L'ASSOCIAZIONE AMICI DI DAGAMA HOME

L'Associazione Amici di DaGama Home nasce, nel 2007, su iniziativa di 10 laici romani guidati da don Paolo Tammi, parroco della Chiesa di San Pio X alla Balduina, a Roma.

Don Paolo Tammi a DaGama Home nel 2006

L'incontro di don Paolo con la Missione di DaGama Home - che si trova a Luanshya, nello Zambia - e con le Suore francescane missionarie di Assisi, che la gestiscono, avviene nel febbraio del 2004.

La Missione nasce con una scuola per bambini portatori di handicap che oggi accoglie anche bambini normalmente abili, dall'asilo fino alla quinta classe, con lezioni al mattino ed al pomeriggio. Dopo la quinta elementare i bambini vengono integrati con gli studenti portatori di handicap che vivono stabilmente a DaGama. Le ragazze possono frequentare la scuola fino alla maturità mentre i ragazzi fino alla terza superiore.

La Missione opera anche in molti piccoli villaggi rurali tra i quali Kapepa, Walale, Kampelembe oltre che in piccole cittadine quali Chililabombwe e Zambia City ove ha contribuito a creare scuole e centri nutrizionali che assicurano un minimo di istruzione ed almeno un pasto al giorno a molte centinaia di bambini.

Bambini a DaGama Home

Dopo il suo primo incontro, don Paolo Tammi ha fatto conoscere la Missione ai propri parrocchiani della Balduina e ad alcune persone della sua ex parrocchia di San Giovanni Crisostomo, a Talenti, sempre a Roma.

Si sono, quindi, sviluppate varie iniziative per portare un aiuto concreto a questa comunità.

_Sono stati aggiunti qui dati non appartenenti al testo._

(* ===== verification/PaymentRequestProps.v ===== *)
(** * What a merchant-signed request proves about a receipt

    Which requests verify, when a receipt is the purchase of a request, and that
    one receipt is the purchase of one request. *)
From Stdlib Require Import ZArith Lia Strings.Byte Strings.Ascii.
From stdpp Require Import base numbers sets strings list.
From S2P Require Import Prelude Bytes PublicKey Types Encoding Decimal Base64 CardConstants CardPda Utf8 CardCommitment Values Signed PaymentRequest.

(** ** The specification *)

Definition plain_line (max : nat) (s : string) : Prop :=
  trim s ≠ "" ∧ (String.length s <= max)%nat ∧ has_control s = false.

(** A line item: a label, and an amount and a quantity if any *)
Definition item_ok (item : value) : Prop :=
  not_object item = false ∧
  (∃ s, get item "label" = VString s ∧ plain_line 120 s) ∧
  (get item "amount" = VUndefined ∨ ∃ s, get item "amount" = VString s ∧ all_digits s = true ∧ BigInt s <= MAX_U64) ∧
  (get item "quantity" = VUndefined ∨
     ∃ s, get item "quantity" = VString s ∧ (String.length s <= 32)%nat ∧ is_Some (split_amount s)).

Definition description_ok (v : value) : Prop := v = VUndefined ∨ ∃ s, v = VString s ∧ plain_line 280 s.
Definition items_ok (v : value) : Prop :=
  v = VUndefined ∨ ∃ items, v = VArray items ∧ (1 <= length items <= 20)%nat ∧ Forall item_ok items.

Definition unexpired (expiresAtSlot : option string) (slot : option Z) : Prop :=
  ∀ s, expiresAtSlot = Some s → all_digits s = true ∧ ∀ now, slot = Some now → now < BigInt s.

(** What the terms of a request must be *)
Record acceptable `{PublicKeys} (p : PaymentRequestPayload.t) (slot : option Z) : Prop := {
  ac_version : p.(PaymentRequestPayload.version) = JInt 1;
  ac_cluster : p.(PaymentRequestPayload.cluster) ∈ ["devnet"; "mainnet-beta"];
  ac_merchant : valid_address p.(PaymentRequestPayload.merchant);
  ac_mint : valid_address p.(PaymentRequestPayload.mint);
  ac_recipient : valid_address p.(PaymentRequestPayload.recipient);
  ac_invoice : trim p.(PaymentRequestPayload.invoice) ≠ "";
  ac_nonce : trim p.(PaymentRequestPayload.nonce) ≠ "";
  ac_amount : all_digits p.(PaymentRequestPayload.amount) = true ∧ 0 < BigInt p.(PaymentRequestPayload.amount) <= MAX_U64;
  ac_decimals : ∃ d, p.(PaymentRequestPayload.decimals) = JInt d ∧ 0 <= d <= 255;
  ac_program : p.(PaymentRequestPayload.tokenProgram) ∈ ["spl-token"; "token-2022"];
  ac_description : description_ok p.(PaymentRequestPayload.description);
  ac_items : items_ok p.(PaymentRequestPayload.lineItems);
  ac_expiry : unexpired p.(PaymentRequestPayload.expiresAtSlot) slot;
}.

In particolare è stato dato corso alla cosiddetta "adozione a distanza" che prevede il versamento, da parte dei genitori adottivi, di una modesta cifra mensile (circa 30 €) al fine di fornire ai bambini adottati un aiuto concreto per le loro necessità primarie (vitto, vestiario ed altro), per quelle della loro famiglia e per lo studio.

La scelta dei bambini da sostenere viene curata direttamente dalle suore della Missione che li individuano in base alle loro reali condizioni di vita e sociali, spesso molto precarie.

A novembre 2010 i bambini adottati a distanza dalla nostra Associazione sono circa 420.

Consegna dei pacchi a DaGama Home

Un ulteriore sostegno che l'Associazione Amici di DaGama Home dava alla Missione era l'invio, una volta l'anno, di un container contenente generi alimentari, vestiario, oggetti di vario tipo (dagli attrezzi per il lavoro al materiale di cancelleria ai casalinghi) che servono per le necessità delle suore e per dare un aiuto alle famiglie povere della zona.
Purtroppo, dal 2009, tale invio è stato sospeso a causa dei costi di spedizione molto elevati e dei lunghi tempi per l'arrivo del medesimo in loco. Nel 2008, infatti, sono stati necessari ben quattro mesi perché giungesse alla Missione.

Attualmente, quindi, in primavera, vengono raccolti contributi straordinari da parte dell'Associazione al fine di costituire uno specifico fondo con il quale i volontari, che in estate si recano sul posto, possono acquistare vestiti, giochi ed altri oggetti da distribuire ai bambini adottati e alle loro famiglie. Tale scelta è anche un modo concreto per contribuire alla economia locale.

Don Michele Crugnola

Tra gli amici della nostra Associazione vi è anche don Michele Crugnola, parroco di Chirundu - piccolo villaggio nel sud dello Zambia, al confine con lo Zimbabwe.

Don Michele, sacerdote "Fidei Donum" della diocesi di Milano, svolge il proprio ministero parrocchiale in Zambia dal 2001, occupandosi in particolare della formazione dei ragazzi e dei giovani con la creazione e la gestione della locale Open Community School, che assicura ai bambini che non hanno la possibilità di accedere alle scuole pubbliche un grado minimo di istruzione per poter imparare a leggere, scrivere e le nozioni base di matematica.

Questo tipo di scuole sono molto diffuse nelle zone rurali del paese.

La nostra associazione, grazie anche a una donazione della BNL, progetto Mano Amica, ha contribuito ad ampliare questo tipo di scuola a Chirundu che è ora in grado di assicurare ai bambini del posto l'intero ciclo primario di istruzione.